In fact The Nature Conservancy (TNC), received international funding of about US$15,000 to work in the Rio Grande Valley , where River poisoning has been persistent for the past six years.

TNCs programme includes a public education campaign, aimed at making local people aware of how dangerous and illegal the practice is. Kimberly John, manager of the Sustainable Waters Program for The Nature Conservancy said other activities under the programme include the specialized training of more than 20 honorary River Wardens in environmental management, law and compliance as well as enforcement issues.  The wardens can arrest persons caught poisoning the rivers in the Rio Grande Valley . Law enforcement personnel and judges also received training in order to help them recognize, effectively prosecute and appropriately punish offenders.

Previously the enforcement officers did not know what to charge offenders for, the correct ways of collecting evidence and how to present their case in court, Ms. John stated.

Fishermen are also being encouraged to return to traditional fishing methods such as using fishing pots, line fishing and nets instead of harmful poisoning. The project began in 2007 and should finish in June 2009.

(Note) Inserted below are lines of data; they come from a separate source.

Lemma keeps_NewKeychainItem (c : KeychainClass) : preserves R (NewKeychainItem w c).
Proof. unfold NewKeychainItem. keeps. Qed.
#[local] Hint Resolve keeps_NewKeychainItem : core.

Lemma keeps_KeychainItem_Save (kci : KeychainItem) :
  preserves R (KeychainItem_Save w kci).
Proof. unfold KeychainItem_Save. keeps. Qed.
#[local] Hint Resolve keeps_KeychainItem_Save : core.

Lemma keeps_KeychainItem_Delete (kci : KeychainItem) :
  preserves R (KeychainItem_Delete w kci).
Proof. unfold KeychainItem_Delete. keeps. Qed.
#[local] Hint Resolve keeps_KeychainItem_Delete : core.

Lemma keeps_installSCEPPayload (profileID : string) (pl : SCEPPayload) :
  preserves R (installSCEPPayload w profileID pl).
Proof.
  unfold installSCEPPayload, keyFromSCEPProfilePayload, csrFromSCEPProfilePayload,
    loadPayloadRefString, scepNewPKCSReq, savePayloadRefString.
  keeps.
Qed.
#[local] Hint Resolve keeps_installSCEPPayload : core.

Lemma keeps_installMDMPayload (mdm : MDMPayload) (profileID : string) :
  preserves R (installMDMPayload w mdm profileID).
Proof.
  unfold installMDMPayload, newMDMClientUsingPayload, NewMDMClient2, enroll, enroll2,
    loadIdentityFromKeychain, authenticate, tokenUpdate.
  keeps.
Qed.
#[local] Hint Resolve keeps_installMDMPayload : core.

Lemma keeps_installPayloads (p : Profile) (n : nat) :
  forall i plds, preserves R (installPayloads w p n i plds).
Proof. induction n as [|n IH]; intros i plds; cbn [installPayloads]; keeps. Qed.
#[local] Hint Resolve keeps_installPayloads : core.

Lemma keeps_loadOrDeleteMDMIdentity (uuid : string) (del : bool) :
  preserves R (loadOrDeleteMDMIdentity w uuid del).
Proof. unfold loadOrDeleteMDMIdentity. keeps. Qed.
#[local] Hint Resolve keeps_loadOrDeleteMDMIdentity : core.

Lemma keeps_removeSCEPPayload (profileID : string) (pl : SCEPPayload) :
  preserves R (removeSCEPPayload w profileID pl).
Proof. unfold removeSCEPPayload, loadPayloadRefString, removePayloadRefString. keeps. Qed.
#[local] Hint Resolve keeps_removeSCEPPayload : core.

Lemma keeps_removeMDMPayload : preserves R (removeMDMPayload w).
Proof. unfold removeMDMPayload, Device_MDMClient, NewMDMClient, unenroll. keeps. Qed.
#[local] Hint Resolve keeps_removeMDMPayload : core.

Lemma keeps_removePayloads (profileID : string) (plds : list payloadAndResult) :
  preserves R (removePayloads w profileID plds).
Proof. induction plds as [|pr plds IH]; cbn [removePayloads]; keeps. Qed.
#[local] Hint Resolve keeps_removePayloads : core.

Lemma keeps_RemoveProfile (profileID : string) :
  preserves R (RemoveProfile w profileID).
Proof. unfold RemoveProfile, removeProfile. keeps. Qed.
#[local] Hint Resolve keeps_RemoveProfile : core.

Lemma keeps_installProfile (pb : bytes) (fromMDM : bool) :
  preserves R (installProfile w pb fromMDM).
Proof.
  unfold installProfile, ValidateProfileInstall, ListUUIDs, persistProfile. keeps.
Qed.

Lemma keeps_saveMDMIdentity (c : MDMClient) : preserves R (saveMDMIdentity w c).
Proof. unfold saveMDMIdentity. keeps. Qed.

End Invariant.

(** X20. No run of [installProfile], [RemoveProfile] or
    [saveMDMIdentity], whatever it returns and wherever it stops, changes
    the UDID, the serial number or the computer name of the device. *)
Theorem device_identity_is_kept (w : World) (s s' : State) :
  (forall pb fromMDM o, installProfile w pb fromMDM s = (o, s') -> sameIdentity s s')
  /\ (forall profileID o, RemoveProfile w profileID s = (o, s') -> sameIdentity s s')
  /\ (forall c o, saveMDMIdentity w c s = (o, s') -> sameIdentity s s').
Proof.
  assert (Hrefl : forall s, sameIdentity s s) by (intros; repeat split).
  assert (Htrans : forall s1 s2 s3,
            sameIdentity s1 s2 -> sameIdentity s2 s3 -> sameIdentity s1 s3).
  { intros s1 s2 s3 (H1 & H2 & H3) (H4 & H5 & H6). repeat split; congruence. }
  split; [|split].
  - intros pb fromMDM o H.
    eapply (keeps_installProfile sameIdentity w); try exact H;
      first [exact Hrefl | exact Htrans | intros; repeat split].
  - intros profileID o H.
    eapply (keeps_RemoveProfile sameIdentity w); try exact H;
      first [exact Hrefl | exact Htrans | intros; repeat split].
  - intros c o H.
    eapply (keeps_saveMDMIdentity sameIdentity w); try exact H;
      first [exact Hrefl | exact Htrans | intros; repeat split].
Qed.

Lemma device_identity_is_kept_witness :
  sameIdentity Sample.st0 Sample.stOrphaned
  /\ sameIdentity Sample.stInstalled Cases.stProfileRemoved.
Proof.
  split.
  - destruct (device_identity_is_kept (Sample.refusingWorld Sample.enrollProfile [3%nat])
                Sample.st0 Sample.stOrphaned) as (Hinstall & _).
    exact (Hinstall _ _ _ installProfile_sample_failure).
  - destruct (device_identity_is_kept (Sample.okWorld Sample.scepProfile)
                Sample.stInstalled Cases.stProfileRemoved) as (_ & Hremove & _).
    exact (Hremove _ _ RemoveProfile_removes_sample_run).
Defined.

(** ** Removing a profile *)

Lemma nothingAdded_refl (s : State) : nothingAdded s s.
Proof. repeat split; auto. Qed.

Lemma nothingAdded_trans (s1 s2 s3 : State) :
  nothingAdded s1 s2 -> nothingAdded s2 s3 -> nothingAdded s1 s3.
Proof.
  intros (Hk1 & Hr1 & Hp1) (Hk2 & Hr2 & Hp2). repeat split; eauto.
Qed.

Lemma nothingAdded_RemoveProfile (w : World) (profileID : string) :
  preserves nothingAdded (RemoveProfile w profileID).
Proof.
  apply preserves_RemoveProfile;
    first [ exact nothingAdded_refl | exact nothingAdded_trans | idtac ];
    intros s x; unfold nothingAdded;
    cbn [keychain payload_refs profiles set_trace set_device set_mdmClient
         set_saved set_keychain set_payload_refs set_profiles];
    repeat split; auto; intros k v Hk;
    apply lookup_delete_Some in Hk as [_ Hk]; exact Hk.
Qed.

Lemma sameIdentity_removePayloads (w : World) (profileID : string)
  (plds : list payloadAndResult) :
  preserves sameIdentity (removePayloads w profileID plds).
Proof.
  apply (keeps_removePayloads sameIdentity w);
    first [ (intros ? ? ? (H1 & H2 & H3) (H4 & H5 & H6); repeat split; congruence)
          | intros; repeat split ].
Qed.

(** X17. [RemoveProfile] never adds a keychain item, a payload reference
    or a profile document. When the profile cannot be loaded it returns
    the load error and changes nothing but the record of calls. When it
    returns no error, the profile was loaded and no document is stored
    any more under the identifier the loaded profile declares. *)
Theorem RemoveProfile_best_effort (w : World) (profileID : string) (s : State) :
  (forall o s', RemoveProfile w profileID s = (o, s') -> nothingAdded s s')
  /\ (forall e s1,
        Load w profileID s = (Val (inr e), s1) ->
        RemoveProfile w profileID s = (Val (Some e), s1) /\ onlyTrace s s1)
  /\ (forall s',
        RemoveProfile w profileID s = (Val None, s') ->
        exists p s1,
          Load w profileID s = (Val (inl p), s1)
          /\ profiles s' !! profileKey (UDID (device s)) (profile_PayloadIdentifier p)
             = None).
Proof.
  split; [intros o s' H; exact (nothingAdded_RemoveProfile w profileID _ _ _ H)|].
  split.
  - intros e s1 Hload. split.
    + unfold RemoveProfile. rewrite (bind_val _ _ _ _ _ Hload). reflexivity.
    + exact (onlyTrace_Load w profileID _ _ _ Hload).
  - intros s' H. unfold RemoveProfile in H.
    apply bind_inv in H as [(r & s1 & Hload & H) | (msg & _ & [=])].
    destruct r as [p|e]; [|discriminate H].
    exists p, s1. split; [exact Hload|].
    apply bind_inv in H as [(u & s2 & Hloop & H) | (msg & _ & [=])].
    pose proof (onlyTrace_fields _ _ (onlyTrace_Load w profileID _ _ _ Hload))
      as (Hdev1 & _).
    destruct (sameIdentity_removePayloads w _ _ _ _ _ Hloop) as (Hudid & _).
    rewrite removeProfile_run in H.
    destruct (bolt_tx w (length (trace s2))); [discriminate|].
    injection H as <-. cbn [profiles set_profiles set_trace].
    rewrite Hudid, Hdev1. apply lookup_delete_eq.
Qed.

Lemma RemoveProfile_best_effort_witness :
  let w := Sample.okWorld Sample.scepProfile in
  nothingAdded Sample.stInstalled Cases.stProfileRemoved
  /\ (RemoveProfile w "prof.id" Sample.st0
      = (Val (Some (errors_New "missing or zero-length profile: prof.id")),
         snd (Load w "prof.id" Sample.st0))
      /\ onlyTrace Sample.st0 (snd (Load w "prof.id" Sample.st0)))
  /\ (exists p s1,
        Load w "prof.id" Sample.stInstalled = (Val (inl p), s1)
        /\ profiles Cases.stProfileRemoved
             !! profileKey (UDID (device Sample.stInstalled))
                  (profile_PayloadIdentifier p) = None).
Proof.
  intros w. split; [|split].
  - destruct (RemoveProfile_best_effort w "prof.id" Sample.stInstalled) as (Hadd & _).
    exact (Hadd _ _ RemoveProfile_removes_sample_run).
  - destruct (RemoveProfile_best_effort w "prof.id" Sample.st0) as (_ & Hfail & _).
    apply Hfail. vm_compute. reflexivity.
  - destruct (RemoveProfile_best_effort w "prof.id" Sample.stInstalled)
      as (_ & _ & Hdone).
    exact (Hdone _ RemoveProfile_removes_sample_run).
Defined.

Additionally, the Jamaican Ministry of Health has also recognized that the islands water sources are severely polluted and report that more than half the water sources in the island (sea and rivers) that were tested in the first three months of 2008, had high levels of bacteria or pollutant in them.

Leonard Smith, Environmental Engineer at the Ministry of Health, supervises the laboratory where the water samples are tested.

Up to 55 percent of the samples this year were poor, he said, when asked about the extent to which the islands water sources were polluted.  However, he said industrial waste as well as effluent and other waste from squatter settlements also contribute to the problem.

UNEP estimates that approximately 40,000 cases of gastroenteritis is reported in the region each year and Mr. Smith lists gastro-intestinal illness, rashes and ear infections as the key health problems that affects Jamaicans due to poor water quality from polluted water sources.

Mr. Cover says a number of workshops on the dangers of polluting rivers have been held in his community.  However, he is concerned that enough is not being done by law enforcement to prosecute people who continue to harm the environment by putting poison in the rivers in St. Thomas as well as those who own farms who do not take steps to reduce the chemical run-offs from their farms.  The use of organic fertilizers is one environmentally friendly option that is recommended instead of the chemical fertilizers that are widely used. He would also like to see more public awareness, education and training on the issue within the parish.

He was not immediately optimistic that the IUCN Caribbean Environment Initiative will help to address the river pollution issue that, to him, is an urgent matter. But he indicated that he would be doing further research to see how the initiative can be meaningful to residents of St. Thomas in saving the parishs fish stock, safe guarding public health and preserving an activity that has both economic and cultural significance to the sparsely populated parish which sits on eastern tip of the island and is often forgotten.